On peut appréhender l’entreprise, comme le SI d’ailleurs, comme des espaces dont la géographie change au gré des jeux de pouvoir, des politiques en œuvre, des perceptions et des influences. Les territoires numériques[2], matérialisés par les droits et les rôles des applicatifs, les territoires formels, matérialisés par l’organisation interne, et les territoires informels, issus des jeux d’influences et des alliances, s’enchevêtrent pour former un ensemble où la notion de frontières n’a pas disparu.
Dans cette optique, le SIRH est un terrain de jeu où les prérogatives respectives des fonctions RH et SI se rencontrent et où les frontières, même si elles se déplacent, cristallisent encore bien des querelles.
Quatre axes délimitent ces territoires : l’organisation interne, les processus qui la traduisent, l’information qui les nourrit et les personnes qui la font vivre.
Dans une logique d’optimisation des ressources qui constitue le socle de nombre d’entreprises, la responsabilité naturelle de la fonction RH est d’optimiser la ressource humaine nécessaire au bon fonctionnement d’une organisation donnée. Ceci se traduit en termes de workforce planning ou de GPEC sur un plan collectif et d’adéquation Homme / poste sur un plan individuel. Sur les quatre dimensions précitées, les Hommes et l’organisation constituent alors l’espace d’intervention de la RH là où celui de la DSI est constitué de l’Information (en tant que ressource) et des processus (qui « consomment » cette ressource). Chacun cherche alors naturellement à optimiser sa propre ressource : la ressource humaine utilisée par l’organisation pour la DRH, la ressource informationnelle utilisée par les processus pour la DSI.

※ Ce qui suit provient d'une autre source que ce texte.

Import Detector.
Local Open Scope Z_scope.

Lemma increasing_nth (l : list Z) :
  (forall k, (S k < length l)%nat -> nth k l 0 < nth (S k) l 0) ->
  forall a b, (a < b)%nat -> (b < length l)%nat -> nth a l 0 < nth b l 0.
Proof.
  intros Hstep a b Hab. induction Hab as [|b Hab IH]; intros Hb.
  - apply Hstep. assumption.
  - apply Z.lt_trans with (nth b l 0); [apply IH; lia | apply Hstep; assumption].
Qed.

Lemma compress_nth_in {A : Type} (mask : list bool) (a : list A) (d : A) :
  forall i, nth i mask false = true -> (i < length a)%nat ->
            In (nth i a d) (compress mask a).
Proof.
  revert a; induction mask as [|m mask IH]; intros a i Hm Hi.
  - destruct i; discriminate.
  - destruct a as [|x a]; [simpl in Hi; lia|].
    destruct i as [|i]; simpl in *.
    + subst m. left. reflexivity.
    + destruct m; [right|]; apply IH; auto; lia.
Qed.

(** X1.  A candidate that passes the spacing filter lies more than [buffer_len]
    after the start of the signal and more than [buffer_len] away from every
    other candidate that entered the filter (the locations ascend, as
    [find_peaks] returns them). *)
Theorem survivor_is_isolated (locs : list Z) (blen : Z) (i j : nat) :
  (forall k, (S k < length locs)%nat -> nth k locs 0 < nth (S k) locs 0) ->
  0 <= nth 0 locs 0 ->
  (i < length locs)%nat -> (j < length locs)%nat -> i <> j ->
  nth i (spacing_filter locs blen) false = true ->
  blen < nth i locs 0 /\ blen < Z.abs (nth j locs 0 - nth i locs 0).
Proof.
  intros Hinc H0 Hi Hj Hij Hkept.
  rewrite spacing_filter_nth in Hkept by assumption.
  apply andb_true_iff in Hkept. destruct Hkept as [Hl Hr].
  apply Z.ltb_lt in Hl.
  assert (Hmono := increasing_nth locs Hinc).
  assert (Hself : blen < nth i locs 0).
  { destruct i as [|i'].
    - destruct locs as [|l0 rest]; [simpl in Hi; lia|].
      rewrite diff_locs_first in Hl. exact Hl.
    - rewrite diff_locs_next in Hl by lia.
      assert (nth 0 locs 0 <= nth i' locs 0).
      { destruct i' as [|i'']; [lia|]. apply Z.lt_le_incl, Hmono; lia. }
      lia. }
  split; [exact Hself|].
  destruct (Nat.lt_ge_cases i j) as [Hlt|Hge].
  - replace (S i <? length locs)%nat with true in Hr
      by (symmetry; apply Nat.ltb_lt; lia).
    apply Z.ltb_lt in Hr. rewrite diff_locs_next in Hr by lia.
    assert (nth (S i) locs 0 <= nth j locs 0).
    { destruct (Nat.eq_dec (S i) j) as [E|E]; [subst; lia|].
      apply Z.lt_le_incl, Hmono; lia. }
    lia.
  - destruct i as [|i']; [lia|].
    rewrite diff_locs_next in Hl by lia.
    assert (nth j locs 0 <= nth i' locs 0).
    { destruct (Nat.eq_dec j i') as [E|E]; [subst; lia|].
      apply Z.lt_le_incl, Hmono; lia. }
    lia.
Qed.

Lemma survivor_is_isolated_witness :
  40 < nth 1 [50; 100; 200] 0
  /\ 40 < Z.abs (nth 2 [50; 100; 200] 0 - nth 1 [50; 100; 200] 0).
Proof.
  apply (@survivor_is_isolated [50; 100; 200] 40 1 2).
  - intros k Hk. destruct k as [|[|k]]; simpl in *; lia.
  - simpl. lia.
  - simpl. lia.
  - simpl. lia.
  - lia.
  - reflexivity.
Defined.

Lemma close_pair_dropped_witness :
  nth 0 (spacing_filter [100; 120; 300] 40) false = false
  /\ nth 1 (spacing_filter [100; 120; 300] 40) false = false.
Proof.
  apply (@close_pair_dropped [100; 120; 300] 40 0).
  - simpl. lia.
  - simpl. lia.
Defined.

Or, l’entreprise est un « Tout » indissociable, et ce découpage artificiel est par nature source de conflits et d’inefficacité :
- Le conflit porte évidemment sur la zone de partage de la ressource, en l’occurrence entre l’Homme et l’information, la seconde étant l’instrument du pouvoir du premier : « l’information c’est du pouvoir » ;
- L’inefficacité apparaît à la frontière artificielle des contributions respectives, en l’occurrence entre processus et organisation : les processus visent une intégration qui n’est pas forcément conforme à la réalité des besoins organisationnels.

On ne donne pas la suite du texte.